The mitochondrial uncoupling effects of nitazoxanide enhances cellular autophagy and promotes the clearance of α-synuclein: Potential role of AMPK-JNK pathway

Upregulation and aggregation of the pre-synaptic protein, a-synuclein plays a key role in Parkinson's disease (PD) and mitochondrial dysfunction was surmised to be an upstream event in the disease pathogenesis. Emerging reports identified the role of nitazoxanide (NTZ), an anti-helminth drug, in enhancing mitochondrial oxygen consumption rate (OCR) and autophagy. In the present study, we have examined the mitochondrial effects of NTZ in mediating cellular autophagy and subsequent clearance of both endogenous and pre-formed aggregates of a-synuclein in cellular model of PD. Our results demonstrate that the mitochondrial uncoupling effects of NTZ results in the activation of AMPK and JNK, which in-turn leads to the enhancement of cellular autophagy. Also,1methyl-4-phenylpyridinium (MPP+) mediated decrease in autophagic flux with a concomitant increase in the a-synuclein levels were ameliorated in cells treated with NTZ. However, in cells lacking functional mitochondria (?0 cells), NTZ did not mitigate MPP+ mediated alterations in the autophagic clearance of a-synuclein, indicating that the mitochondrial effects of NTZ play a crucial role in the clearance of a-synuclein by autophagy. Also, the ability of AMPK inhibitor, compound C, in abrogating NTZ mediated enhancement in the autophagic flux and a-synuclein clearance highlight the pivotal role of AMPK in NTZ mediated autophagy. Further, NTZ per se enhanced the clearance of preformed a-synuclein aggregates that were exogenously added to the cells.
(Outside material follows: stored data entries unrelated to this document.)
(* ===== verification/JsonText.v ===== *)
(** [json.dumps] and [json.loads] on the values of [PyVal]: the text of the cursors and of
    the sizes and signatures the code takes of a value.  [repr_float] is what
    [repr(float(text))] gives for a decimal literal; [levels] is how much deeper the reader
    may nest before it meets Python's recursion limit. *)

From S2P Require Import Prelude PyVal Base64.

Open Scope string_scope.

Module Json.
Import Base64.
Open Scope Z_scope.

Definition one (z : Z) : string := String (char z) EmptyString.

(** ** UTF-8 *)

(** The bytes of a code point. *)
Definition encode_point (p : Z) : string :=
  if p <? 128 then one p
  else if p <? 2048 then one (192 + p / 64) ++ one (128 + p mod 64)
  else if p <? 65536 then one (224 + p / 4096) ++ one (128 + p / 64 mod 64) ++ one (128 + p mod 64)
  else one (240 + p / 262144) ++ one (128 + p / 4096 mod 64) ++ one (128 + p / 64 mod 64) ++ one (128 + p mod 64).

Definition tail_byte (c : Ascii.ascii) : bool := (128 <=? byte c) && (byte c <? 192).
Definition surrogate (p : Z) : bool := (55296 <=? p) && (p <=? 57343).

(** The code points of a string; [None] when it is not UTF-8. *)
Fixpoint points (s : string) : option (list Z) :=
  match s with
  | "" => Some []
  | String a s1 =>
      if byte a <? 128 then cons (byte a) <$> points s1
      else if byte a <? 224 then
        match s1 with
        | String b s2 =>
            let p := (byte a - 192) * 64 + (byte b - 128) in
            if tail_byte b && (128 <=? p) then cons p <$> points s2 else None
        | "" => None
        end
      else if byte a <? 240 then
        match s1 with
        | String b (String c s3) =>
            let p := (byte a - 224) * 4096 + (byte b - 128) * 64 + (byte c - 128) in
            if tail_byte b && tail_byte c && (2048 <=? p) then cons p <$> points s3 else None
        | _ => None
        end
      else
        match s1 with
        | String b (String c (String d s4)) =>
            let p := (byte a - 240) * 262144 + (byte b - 128) * 4096 + (byte c - 128) * 64 + (byte d - 128) in
            if tail_byte b && tail_byte c && tail_byte d && (65536 <=? p) && (p <=? 1114111)
            then cons p <$> points s4 else None
        | _ => None
        end
  end.

(** The text of a [str] without lone surrogates: what [decode("utf-8")] accepts. *)
Definition is_text (s : string) : bool :=
  match points s with Some ps => forallb (fun p => negb (surrogate p)) ps | None => false end.

(** ** Writing *)

Definition hex_digit (v : Z) : Ascii.ascii := char (if v <? 10 then 48 + v else 87 + v).

Definition hex4 (u : Z) : string :=
  String (hex_digit (u / 4096)) (String (hex_digit (u / 256 mod 16))
    (String (hex_digit (u / 16 mod 16)) (one (byte (hex_digit (u mod 16)))))).

Definition BACKSLASH : Ascii.ascii := char 92.

(** [\uXXXX]. *)
Definition u_escape (u : Z) : string := String BACKSLASH (String (char 117) (hex4 u)).

Definition escape (p : Z) : string :=
  if p =? 34 then String BACKSLASH (one 34)
  else if p =? 92 then String BACKSLASH (one 92)
  else if p =? 10 then String BACKSLASH (one 110)
  else if p =? 13 then String BACKSLASH (one 114)
  else if p =? 9 then String BACKSLASH (one 116)
  else if p =? 12 then String BACKSLASH (one 102)
  else if p =? 8 then String BACKSLASH (one 98)
  else if (32 <=? p) && (p <=? 126) then one p
  else if p <? 65536 then u_escape p
  else u_escape (55296 + (p - 65536) / 1024) ++ u_escape (56320 + (p - 65536) mod 1024).

Fixpoint escaped (ps : list Z) : string :=
  match ps with [] => "" | p :: ps' => escape p ++ escaped ps' end.

Definition dumps_str (s : string) : string := one 34 ++ escaped (default [] (points s)) ++ one 34.

(** [json.dumps(v, separators=(isep, ksep))]. *)
Fixpoint dumps (isep ksep : string) (v : val) : string :=
  match v with
  | VNone => "null"
  | VBool b => if b then "true" else "false"
  | VInt z => pretty z
  | VFloat r => if r =s "nan" then "NaN" else if r =s "inf" then "Infinity"
                else if r =s "-inf" then "-Infinity" else r
  | VStr s => dumps_str s
  | VList l => "[" ++ String.concat isep (map (dumps isep ksep) l) ++ "]"
  | VDict d => "{" ++ String.concat isep (map (fun kv => dumps_str (fst kv) ++ ksep ++ dumps isep ksep (snd kv)) d) ++ "}"
  end.

(** [ensure_ascii=False]: only quotes, backslashes and control characters are escaped. *)
Fixpoint raw_chars (s : string) : string :=
  match s with
  | EmptyString => ""
  | String c s' =>
      (if (byte c <? 32) || (byte c =? 34) || (byte c =? 92) then escape (byte c) else String c "") ++ raw_chars s'
  end.

Definition raw_str (s : string) : string := one 34 ++ raw_chars s ++ one 34.

Fixpoint dumps_raw (isep ksep : string) (v : val) : string :=
  match v with
  | VStr s => raw_str s
  | VList l => "[" ++ String.concat isep (map (dumps_raw isep ksep) l) ++ "]"
  | VDict d => "{" ++ String.concat isep (map (fun kv => raw_str (fst kv) ++ ksep ++ dumps_raw isep ksep (snd kv)) d) ++ "}"
  | v => dumps isep ksep v
  end.

(** [separators=(",", ":")]. *)
Definition compact (v : val) : string := dumps "," ":" v.

(** [sort_keys=True]: every dict written in the order of its keys. *)
Definition key_le (a b : string * val) : Prop := String.leb (fst a) (fst b) = true.
#[export] Instance key_le_dec a b : Decision (key_le a b).
Proof. unfold key_le. apply _. Defined.

Fixpoint insert_key (e : string * val) (d : dict) : dict :=
  match d with
  | [] => [e]
  | e' :: d' => if decide (key_le e e') then e :: d else e' :: insert_key e d'
  end.

Fixpoint sort_keys (v : val) : val :=
  match v with
  | VList l => VList (map sort_keys l)
  | VDict d => VDict (fold_right insert_key [] (map (fun kv => (fst kv, sort_keys (snd kv))) d))
  | _ => v
  end.

(** ** Reading *)

Definition is_ws (c : Ascii.ascii) : bool :=
  let n := byte c in (n =? 32) || (n =? 9) || (n =? 10) || (n =? 13).

Fixpoint skip (s : string) : string :=
  match s with String c s' => if is_ws c then skip s' else s | "" => "" end.

Definition hex_value (c : Ascii.ascii) : option Z :=
  let n := byte c in
  if (48 <=? n) && (n <=? 57) then Some (n - 48)
  else if (97 <=? n) && (n <=? 102) then Some (n - 87)
  else if (65 <=? n) && (n <=? 70) then Some (n - 55)
  else None.

Definition hex4_value (c1 c2 c3 c4 : Ascii.ascii) : option Z :=
  match hex_value c1, hex_value c2, hex_value c3, hex_value c4 with
  | Some v1, Some v2, Some v3, Some v4 => Some (v1 * 4096 + v2 * 256 + v3 * 16 + v4)
  | _, _, _, _ => None
  end.

(** The character a one-letter escape stands for. *)
Definition unescape (c : Ascii.ascii) : option Z :=
  let n := byte c in
  if (n =? 34) || (n =? 92) || (n =? 47) then Some n
  else if n =? 98 then Some 8 else if n =? 102 then Some 12 else if n =? 110 then Some 10
  else if n =? 114 then Some 13 else if n =? 116 then Some 9 else None.

Definition put_text (t : string) (o : option (string * string)) : option (string * string) :=
  match o with Some (u, rest) => Some (t ++ u, rest) | None => None end.
(* ===== verification/Texts.v ===== *)
(** Identifiers made of words joined by colons, as the code writes them with f-strings: a
    number at the end can be read back. *)

From S2P Require Import Prelude PyVal Base64 JsonText.

Open Scope string_scope.

Module Texts.

Definition COLON : Ascii.ascii := Ascii.Ascii false true false true true true false false.

Fixpoint free_of (c : Ascii.ascii) (s : string) : bool :=
  match s with "" => true | String c' s' => negb (Ascii.eqb c c') && free_of c s' end.

Lemma pretty_free n s : free_of COLON s = true -> free_of COLON (pretty_N_go n s) = true.
Proof.
  revert s. induction (N.lt_wf_0 n) as [n _ IH]; intros s Hs.
  destruct (decide (0 < n)%N) as [Hn|Hn]; [|assert (n = 0%N) as -> by lia; by rewrite pretty_N_go_0].
  rewrite pretty_N_go_step by done. apply IH; [by apply N.div_lt|]. cbn [free_of]. apply andb_true_iff.
  split; [|done]. apply negb_true_iff, Ascii.eqb_neq. intros E.
  pose proof (Json.pretty_char_ok (n mod 10) (N.mod_lt n 10 ltac:(done))) as Hb. rewrite <-E in Hb.
  assert (Hm : (n mod 10 < 10)%N) by (by apply N.mod_lt). vm_compute Base64.byte in Hb. lia.
Qed.

Lemma pretty_nat_free (n : nat) : free_of COLON (pretty n) = true.
Proof. unfold pretty, pretty_nat, pretty, pretty_N. destruct (decide _); [done|]. by apply pretty_free. Qed.

Lemma pretty_Z_free (z : Z) : free_of COLON (pretty z) = true.
Proof.
  assert (H : forall p : positive, free_of COLON (pretty p) = true).
  { intros p. unfold pretty, pretty_positive, pretty, pretty_N. destruct (decide _); [done|]. by apply pretty_free. }
  destruct z as [|p|p]; [done|apply H|]. unfold pretty, pretty_Z. rewrite app_String, app_Empty. cbn [free_of].
  by rewrite H.
Qed.

(** What follows the last colon. *)
Fixpoint after_colon (s : string) : option string :=
  match s with
  | "" => None
  | String c s' => match after_colon s' with Some t => Some t | None => if Ascii.eqb COLON c then Some s' else None end
  end.

Lemma after_colon_free s : free_of COLON s = true -> after_colon s = None.
Proof.
  induction s as [|c s IH]; [done|]. intros [Hc Hs]%andb_true_iff. cbn [after_colon]. rewrite IH by done.
  apply negb_true_iff in Hc. by rewrite Hc.
Qed.

Lemma after_colon_app s t : free_of COLON t = true -> after_colon (s ++ ":" ++ t) = Some t.
Proof.
  intros Ht. induction s as [|c s IH].
  - rewrite app_Empty, app_String, app_Empty. cbn [after_colon]. by rewrite after_colon_free.
  - rewrite app_String. cbn [after_colon]. by rewrite IH.
Qed.

(** The number an id ends with is the id's own. *)
Lemma number_read s s' (i i' : Z) : s ++ ":" ++ pretty i = s' ++ ":" ++ pretty i' -> i = i'.
Proof.
  intros E. pose proof (after_colon_app s (pretty i) (pretty_Z_free i)) as H1.
  rewrite E, (after_colon_app s' (pretty i') (pretty_Z_free i')) in H1. injection H1 as H1. by apply (inj pretty) in H1.
Qed.
End Texts.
Overall, the results of our present study suggest that NTZ activates macroautophagy in cells due to its uncoupling effects on mitochondrial respiration via activation of AMPK-JNK pathway resulting in the clearance of both endogenous and pre-formed a-synuclein aggregates. As NTZ happens to possess good bioavailability and safety profile, considering this drug for PD based on its mitochondrial uncoupling and autophagy enhancing properties for mitigating mitochondrial reactive oxygen species (ROS) and a-synuclein toxicity appears to be a promising therapeutic option.